3D printing doesn’t always have to be used for new, high-tech applications such as printing tailor-made medical devices. Researchers at Uppsala University have used 3D printing to create an inexpensive tool to make live image videos of living cells.

In a paper published in the journal PLOS, the researchers used 3D printed parts and off-the shelf electronics and smartphones to convert standard inverted microscopes to produce high-resolution imaging studies of living cells.

“What we have done in this project isn’t rocket science, but it shows you how 3D-printing will transform the way scientists work around the world," Johan Kreuger, senior lecturer at the Department of Medical Cell Biology at Uppsala University said in a press release. "3D-printing has the potential to give researchers with limited funding access to research methods that were previously too expensive.”

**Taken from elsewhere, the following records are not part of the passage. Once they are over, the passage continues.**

(** X4.  The result of a compute method depends only on which ids are in
    the recordset, not on their order or on repetitions, and running the
    method a second time changes nothing. *)
Theorem X4_compute_loops_order_free :
  forall (list_price : positive -> float) (self self' : list positive)
         (orders : gmap positive order),
    (forall id, id ∈ self <-> id ∈ self') ->
    _compute_customization_fee self orders = _compute_customization_fee self' orders
    /\ _compute_total_price list_price self orders
       = _compute_total_price list_price self' orders
    /\ _compute_customization_fee self (_compute_customization_fee self orders)
       = _compute_customization_fee self orders
    /\ _compute_total_price list_price self (_compute_total_price list_price self orders)
       = _compute_total_price list_price self orders.
Proof.
  intros list_price self self' orders Hids.
  split; [|split; [|split]].
  - by apply (for_each_same_ids fee_row).
  - by apply (for_each_same_ids (total_row list_price)).
  - by apply (for_each_twice fee_row).
  - by apply (for_each_twice (total_row list_price)).
Qed.

(** The recordsets [1; 2; 1] and [2; 1] give the same table. *)
Lemma X4_compute_loops_order_free_witness :
  _compute_customization_fee [1; 2; 1]%positive (db_orders sample_database)
  = _compute_customization_fee [2; 1]%positive (db_orders sample_database).
Proof.
  apply (X4_compute_loops_order_free sample_prices).
  intros id. rewrite !elem_of_cons, !elem_of_nil. tauto.
Defined.

(** ** The constraint methods as loops *)

Lemma check_each_app cond msg self self' (orders : gmap positive order) :
  check_each cond msg (self ++ self') orders = Ok tt
  <-> check_each cond msg self orders = Ok tt
      /\ check_each cond msg self' orders = Ok tt.
Proof.
  rewrite !check_each_ok. split.
  - intros H. split; intros id o Hin; apply H; apply elem_of_app; auto.
  - intros [H1 H2] id o [Hin|Hin]%elem_of_app; [by apply H1 | by apply H2].
Qed.

Lemma check_each_same_ids cond msg self self' (orders : gmap positive order) :
  (forall id, id ∈ self <-> id ∈ self') ->
  check_each cond msg self orders = check_each cond msg self' orders.
Proof.
  intros Hids.
  destruct (check_each_cases cond msg self orders) as [H|H];
    destruct (check_each_cases cond msg self' orders) as [H'|H'];
    rewrite H, H'; try done; exfalso.
  - apply check_each_raise in H' as (id & o & Hin & Ho & Hc).
    rewrite check_each_ok in H. apply Hids in Hin.
    specialize (H id o Hin Ho). congruence.
  - apply check_each_raise in H as (id & o & Hin & Ho & Hc).
    rewrite check_each_ok in H'. apply Hids in Hin.
    specialize (H' id o Hin Ho). congruence.
Qed.

(** X5.  On recordsets of existing orders a constraint method passes on
    the concatenation of two recordsets exactly when it passes on both, it
    passes on the empty recordset, and what it returns depends only on which
    orders are in the recordset, not on their order or on repetitions. *)
Theorem X5_checks_as_loops :
  forall (self self' : list positive) (orders : gmap positive order),
    existing_rows (self ++ self') orders ->
    _check_quantity [] orders = Ok tt
    /\ _check_custom_text_length [] orders = Ok tt
    /\ (_check_quantity (self ++ self') orders = Ok tt
        <-> _check_quantity self orders = Ok tt
            /\ _check_quantity self' orders = Ok tt)
    /\ (_check_custom_text_length (self ++ self') orders = Ok tt
        <-> _check_custom_text_length self orders = Ok tt
            /\ _check_custom_text_length self' orders = Ok tt)
    /\ ((forall id, id ∈ self <-> id ∈ self') ->
        _check_quantity self orders = _check_quantity self' orders
        /\ _check_custom_text_length self orders
           = _check_custom_text_length self' orders).
Proof.
  intros self self' orders _.
  split; [reflexivity|]. split; [reflexivity|].
  split; [apply check_each_app | split; [apply check_each_app|]].
  intros Hids. split; by apply check_each_same_ids.
Qed.

(** With two orders stored, the second one with quantity 0 (put there
    without validation), the recordsets [1; 2; 1] and [2; 1] both fail the
    quantity check, and [1] ++ [2] fails it because [2] does. *)
Lemma X5_checks_as_loops_witness :
  _check_quantity [1; 2; 1]%positive
    (<[2%positive := assign (with_quantity no_vals 0) defaults]>
       (db_orders sample_database))
  = _check_quantity [2; 1]%positive
      (<[2%positive := assign (with_quantity no_vals 0) defaults]>
         (db_orders sample_database))
  /\ _check_quantity [2; 1]%positive
       (<[2%positive := assign (with_quantity no_vals 0) defaults]>
          (db_orders sample_database))
     = Raise (ValidationError "Quantity must be greater than 0!").
Proof.
  split; [|vm_compute; reflexivity].
  destruct (X5_checks_as_loops [1; 2; 1]%positive [2; 1]%positive
              (<[2%positive := assign (with_quantity no_vals 0) defaults]>
                 (db_orders sample_database))) as (_ & _ & _ & _ & H).
  - intros id Hin. apply list_elem_of_In in Hin. simpl in Hin.
    destruct Hin as [<- | [<- | [<- | [<- | [<- | []]]]]]; vm_compute; eauto.
  - apply H. intros id. rewrite !elem_of_cons, !elem_of_nil. tauto.
Defined.

(** ** Validity of the stored orders *)

Lemma written_row_valid lp v o :
  valid_order o ->
  (forall x, v_quantity v = Some x -> (0 < x)%Z) ->
  (forall x, v_custom_text v = Some x -> text_too_long x = false) ->
  valid_order (written_row lp v o).
Proof.
  intros [Hq Ht] Hvq Hvt.
  destruct (written_row_fields lp v o) as (_ & Eq & Et & _).
  unfold valid_order. rewrite Eq, Et. split.
  - destruct (v_quantity v) as [x|]; simpl; [by apply Hvq | done].
  - destruct (v_custom_text v) as [x|]; simpl; [by apply Hvt | done].
Qed.

Lemma execute_valid ord c db : valid db -> valid (execute ord c db).2.
Proof.
  intros Hv. destruct c as [v | self v | t self | pid price].
  - destruct (execute_create_cases ord v db)
      as [(Hq & Ht & E) | [(_ & _ & E) | [(_ & _ & E) | (_ & _ & E)]]];
      rewrite E; [|done..].
    intros id o. cbn [snd db_orders].
    destruct (decide (id = fresh (dom (db_orders db)))) as [->|Hne].
    + rewrite lookup_insert_eq. intros [= <-]. split.
      * change (0 < default 1 (v_quantity v))%Z. lia.
      * change (text_too_long (default None (v_custom_text v)) = false).
        by destruct (text_too_long (default None (v_custom_text v))).
    + rewrite lookup_insert_ne by done. apply Hv.
  - destruct (execute_write_cases ord self v db)
      as [(Hq & Ht & E) | [(_ & _ & E) | [(_ & _ & E) | (_ & _ & E)]]];
      rewrite E; [|done..].
    intros id o'. cbn [snd db_orders set_orders]. rewrite written_lookup.
    destruct (decide (id ∈ self)) as [Hin|_]; [|apply Hv].
    destruct (db_orders db !! id) as [o|] eqn:Ho; [|done].
    intros [= <-].
    assert (Hrow : has_row self (db_orders db)).
    { exists id. split; [done|]. rewrite Ho. eauto. }
    apply written_row_valid; [by apply (Hv id) | |].
    + intros x Hx. destruct (decide (0 < x)%Z); [done|].
      exfalso. apply Hq. split; [done|]. exists x. split; [done | lia].
    + intros x Hx. destruct (text_too_long x) eqn:Hl; [|done].
      exfalso. apply Ht. split; [done|]. by exists x.
  - rewrite execute_action. intros id o'. cbn [snd].
    rewrite action_orders_lookup.
    destruct (decide (id ∈ self)); [|apply Hv].
    destruct (db_orders db !! id) as [o|] eqn:Ho; [|done].
    intros [= <-]. exact (Hv id o Ho).
  - intros id o'.
    unfold execute, transaction, reply_with, bind, ret, set_list_price.
    cbn [snd db_orders]. rewrite recompute_lookup.
    destruct (decide (id ∈ _)); [|apply Hv].
    destruct (db_orders db !! id) as [o|] eqn:Ho; [|done].
    intros [= <-]. exact (Hv id o Ho).
Qed.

The live imaging system the researchers developed is used in their study of cells aimed at learning how cells respond to different treatments, drugs or toxins. The lab’s main focus deals with the roles of exocyst complex in the recruitment of intracellular vesicles to the plasma membrane.

Conventional live cell imaging equipment can cost as much as $10,000, which can be out of reach for some labs. In their PLOS article the researchers explain that the main reason for the high prices is the need for strict environmental control to guarantee normal cell behavior during the imaging period. This requires additional expensive equipment to maintain stable and optimal temperature and pH conditions for cell growth, to minimize exposure to light to reduce phototoxicity, and to minimize evaporation to avoid changes in osmolarity.

The system Kreuger and co-workers developed cost a fraction of a commercially produced live-cell microscope by adapting a common inverted microscope for use with a smartphone together with the addition of a humidifying module to make the microscope compatible with imaging of cell culture systems that are highly sensitive to evaporation.

Kreuger believes that 3D printing will not only allow development of medical devices, but also allow researchers to create and modify research equipment to ask new questions and seek new solutions to laboratory problems.

“The technology presented here can readily be adapted and modified according to the specific need of researchers, at a low cost," he says. "Indeed, in the future, it will be much more common that scientists create and modify their own research equipment, and this should greatly propel technology development.”